- _Instructions for the task_
Would you please copy the part of the material below that opens with the line containing "ready_decrypt : Ready" and closes with the line containing "recover_onetime_private_key : Public"? Copy it exactly, and only it.

Task data Block Start

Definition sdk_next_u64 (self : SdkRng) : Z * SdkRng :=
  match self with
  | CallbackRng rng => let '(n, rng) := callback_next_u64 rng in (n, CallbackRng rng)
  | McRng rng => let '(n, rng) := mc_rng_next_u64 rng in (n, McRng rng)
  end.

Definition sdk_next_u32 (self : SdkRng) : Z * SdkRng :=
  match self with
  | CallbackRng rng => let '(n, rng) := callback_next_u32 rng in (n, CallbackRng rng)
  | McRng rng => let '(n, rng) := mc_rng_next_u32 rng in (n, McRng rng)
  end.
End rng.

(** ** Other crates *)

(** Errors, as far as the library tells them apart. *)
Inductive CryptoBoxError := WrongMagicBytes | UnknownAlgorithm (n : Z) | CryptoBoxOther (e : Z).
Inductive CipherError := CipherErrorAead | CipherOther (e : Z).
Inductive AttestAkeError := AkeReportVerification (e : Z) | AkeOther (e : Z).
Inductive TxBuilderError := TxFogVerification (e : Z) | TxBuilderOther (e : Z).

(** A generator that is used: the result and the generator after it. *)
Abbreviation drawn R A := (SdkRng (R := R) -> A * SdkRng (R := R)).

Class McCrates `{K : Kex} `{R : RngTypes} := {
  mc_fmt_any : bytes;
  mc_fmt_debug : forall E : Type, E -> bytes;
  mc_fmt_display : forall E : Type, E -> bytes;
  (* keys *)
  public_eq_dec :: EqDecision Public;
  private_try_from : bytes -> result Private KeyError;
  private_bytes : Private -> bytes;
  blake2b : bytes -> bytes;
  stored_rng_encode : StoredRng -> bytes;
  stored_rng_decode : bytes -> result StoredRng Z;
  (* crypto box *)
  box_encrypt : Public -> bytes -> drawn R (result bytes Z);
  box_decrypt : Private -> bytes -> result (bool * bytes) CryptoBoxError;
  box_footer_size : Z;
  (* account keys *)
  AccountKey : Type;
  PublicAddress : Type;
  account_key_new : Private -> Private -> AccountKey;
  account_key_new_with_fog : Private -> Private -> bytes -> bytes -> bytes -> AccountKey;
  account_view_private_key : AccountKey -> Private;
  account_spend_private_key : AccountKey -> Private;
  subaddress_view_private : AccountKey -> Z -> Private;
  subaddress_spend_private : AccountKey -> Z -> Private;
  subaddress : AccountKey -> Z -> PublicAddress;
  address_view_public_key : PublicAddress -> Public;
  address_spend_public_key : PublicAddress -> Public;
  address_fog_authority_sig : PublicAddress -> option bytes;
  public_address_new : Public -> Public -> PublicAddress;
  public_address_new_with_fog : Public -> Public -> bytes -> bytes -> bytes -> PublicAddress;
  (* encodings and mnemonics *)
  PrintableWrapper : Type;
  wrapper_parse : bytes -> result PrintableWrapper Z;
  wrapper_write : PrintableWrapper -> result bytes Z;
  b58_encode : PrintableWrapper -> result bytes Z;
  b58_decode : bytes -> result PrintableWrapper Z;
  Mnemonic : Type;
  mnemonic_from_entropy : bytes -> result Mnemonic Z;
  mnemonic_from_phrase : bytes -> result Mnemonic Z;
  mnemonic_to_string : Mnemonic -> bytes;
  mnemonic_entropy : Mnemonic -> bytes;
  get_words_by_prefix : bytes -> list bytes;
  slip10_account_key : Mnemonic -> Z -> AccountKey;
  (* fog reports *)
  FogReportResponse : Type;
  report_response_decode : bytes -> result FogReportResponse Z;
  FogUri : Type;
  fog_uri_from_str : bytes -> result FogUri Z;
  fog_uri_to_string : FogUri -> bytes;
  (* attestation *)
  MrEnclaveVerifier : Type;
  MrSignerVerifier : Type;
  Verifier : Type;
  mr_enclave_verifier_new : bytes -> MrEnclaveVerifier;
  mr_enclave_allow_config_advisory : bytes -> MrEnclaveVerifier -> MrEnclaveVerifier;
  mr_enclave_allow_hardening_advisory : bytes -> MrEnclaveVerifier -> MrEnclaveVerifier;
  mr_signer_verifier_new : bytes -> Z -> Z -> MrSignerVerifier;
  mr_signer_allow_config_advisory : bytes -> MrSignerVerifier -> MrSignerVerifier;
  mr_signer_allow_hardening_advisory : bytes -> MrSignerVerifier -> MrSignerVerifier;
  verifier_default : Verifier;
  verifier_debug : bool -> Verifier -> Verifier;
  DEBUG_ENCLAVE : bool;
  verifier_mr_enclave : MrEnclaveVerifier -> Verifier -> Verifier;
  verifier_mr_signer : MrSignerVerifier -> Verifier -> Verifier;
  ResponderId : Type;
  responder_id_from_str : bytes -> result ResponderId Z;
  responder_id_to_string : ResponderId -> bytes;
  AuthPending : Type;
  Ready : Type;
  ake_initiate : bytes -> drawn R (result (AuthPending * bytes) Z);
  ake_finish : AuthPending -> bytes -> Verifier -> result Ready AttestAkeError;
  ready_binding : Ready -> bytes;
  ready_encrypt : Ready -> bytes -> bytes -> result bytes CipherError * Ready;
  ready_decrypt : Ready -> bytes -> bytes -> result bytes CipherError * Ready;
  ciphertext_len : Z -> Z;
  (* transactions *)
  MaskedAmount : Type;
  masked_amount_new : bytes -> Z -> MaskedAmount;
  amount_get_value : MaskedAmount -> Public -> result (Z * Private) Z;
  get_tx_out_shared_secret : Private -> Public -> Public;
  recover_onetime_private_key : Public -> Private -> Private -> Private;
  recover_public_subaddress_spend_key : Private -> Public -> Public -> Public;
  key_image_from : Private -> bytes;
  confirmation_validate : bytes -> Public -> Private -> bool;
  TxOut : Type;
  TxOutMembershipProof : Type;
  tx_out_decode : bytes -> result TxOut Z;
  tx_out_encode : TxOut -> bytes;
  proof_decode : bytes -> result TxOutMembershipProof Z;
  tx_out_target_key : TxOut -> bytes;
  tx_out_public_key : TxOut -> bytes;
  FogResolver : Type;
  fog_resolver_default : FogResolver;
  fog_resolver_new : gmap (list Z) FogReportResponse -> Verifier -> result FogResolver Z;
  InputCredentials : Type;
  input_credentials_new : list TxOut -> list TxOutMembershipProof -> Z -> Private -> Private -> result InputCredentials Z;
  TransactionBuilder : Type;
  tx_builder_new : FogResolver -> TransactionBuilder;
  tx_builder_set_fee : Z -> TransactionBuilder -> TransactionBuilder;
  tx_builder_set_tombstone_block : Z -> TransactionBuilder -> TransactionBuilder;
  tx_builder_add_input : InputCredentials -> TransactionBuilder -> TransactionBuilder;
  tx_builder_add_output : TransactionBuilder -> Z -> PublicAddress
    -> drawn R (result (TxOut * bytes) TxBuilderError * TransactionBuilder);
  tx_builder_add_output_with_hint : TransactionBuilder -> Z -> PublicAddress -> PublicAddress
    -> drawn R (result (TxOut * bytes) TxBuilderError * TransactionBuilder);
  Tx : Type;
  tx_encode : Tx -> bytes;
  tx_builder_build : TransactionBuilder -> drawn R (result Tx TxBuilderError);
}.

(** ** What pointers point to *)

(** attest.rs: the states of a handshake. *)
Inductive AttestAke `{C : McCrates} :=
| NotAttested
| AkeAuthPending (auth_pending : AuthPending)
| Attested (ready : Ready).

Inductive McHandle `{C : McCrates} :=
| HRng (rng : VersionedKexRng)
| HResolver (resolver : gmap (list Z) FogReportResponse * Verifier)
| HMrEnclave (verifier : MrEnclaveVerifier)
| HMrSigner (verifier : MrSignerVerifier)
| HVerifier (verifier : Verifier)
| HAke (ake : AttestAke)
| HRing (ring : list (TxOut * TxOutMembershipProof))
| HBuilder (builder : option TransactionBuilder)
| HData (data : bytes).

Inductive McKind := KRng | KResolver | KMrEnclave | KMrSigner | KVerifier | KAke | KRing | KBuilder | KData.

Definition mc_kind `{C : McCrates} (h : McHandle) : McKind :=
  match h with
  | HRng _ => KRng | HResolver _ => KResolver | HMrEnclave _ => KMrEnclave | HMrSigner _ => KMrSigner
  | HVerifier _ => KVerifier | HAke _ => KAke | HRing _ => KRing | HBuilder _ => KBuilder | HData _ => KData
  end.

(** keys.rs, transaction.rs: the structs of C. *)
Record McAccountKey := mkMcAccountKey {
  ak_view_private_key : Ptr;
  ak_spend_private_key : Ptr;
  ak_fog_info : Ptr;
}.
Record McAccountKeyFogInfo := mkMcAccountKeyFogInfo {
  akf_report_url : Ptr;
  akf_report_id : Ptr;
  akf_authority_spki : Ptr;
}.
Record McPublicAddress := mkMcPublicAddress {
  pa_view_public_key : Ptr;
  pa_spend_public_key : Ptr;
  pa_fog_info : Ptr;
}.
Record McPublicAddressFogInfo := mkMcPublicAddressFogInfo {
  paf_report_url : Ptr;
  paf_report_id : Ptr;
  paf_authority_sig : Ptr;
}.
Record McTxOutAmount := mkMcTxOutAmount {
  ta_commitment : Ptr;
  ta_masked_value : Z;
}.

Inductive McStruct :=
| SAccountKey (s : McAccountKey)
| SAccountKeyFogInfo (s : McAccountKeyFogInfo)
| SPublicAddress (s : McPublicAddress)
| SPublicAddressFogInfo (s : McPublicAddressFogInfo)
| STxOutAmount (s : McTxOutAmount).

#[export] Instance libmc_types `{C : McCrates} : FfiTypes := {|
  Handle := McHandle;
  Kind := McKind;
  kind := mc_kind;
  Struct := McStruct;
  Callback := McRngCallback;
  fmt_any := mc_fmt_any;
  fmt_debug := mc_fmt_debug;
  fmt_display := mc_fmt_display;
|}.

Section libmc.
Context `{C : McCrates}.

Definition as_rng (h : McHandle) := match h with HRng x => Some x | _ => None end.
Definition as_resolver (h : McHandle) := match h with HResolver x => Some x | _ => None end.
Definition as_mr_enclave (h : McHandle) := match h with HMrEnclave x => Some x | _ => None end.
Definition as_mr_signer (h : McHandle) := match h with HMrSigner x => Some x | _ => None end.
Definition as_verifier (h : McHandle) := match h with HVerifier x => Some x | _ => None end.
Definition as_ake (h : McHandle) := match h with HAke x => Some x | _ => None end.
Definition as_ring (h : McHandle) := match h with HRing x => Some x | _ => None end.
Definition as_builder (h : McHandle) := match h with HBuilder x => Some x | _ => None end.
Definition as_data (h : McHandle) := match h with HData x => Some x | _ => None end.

Task data Block End

- _Answer to this exercise_
  ready_decrypt : Ready -> bytes -> bytes -> result bytes CipherError * Ready;
  ciphertext_len : Z -> Z;
  (* transactions *)
  MaskedAmount : Type;
  masked_amount_new : bytes -> Z -> MaskedAmount;
  amount_get_value : MaskedAmount -> Public -> result (Z * Private) Z;
  get_tx_out_shared_secret : Private -> Public -> Public;
  recover_onetime_private_key : Public -> Private -> Private -> Private;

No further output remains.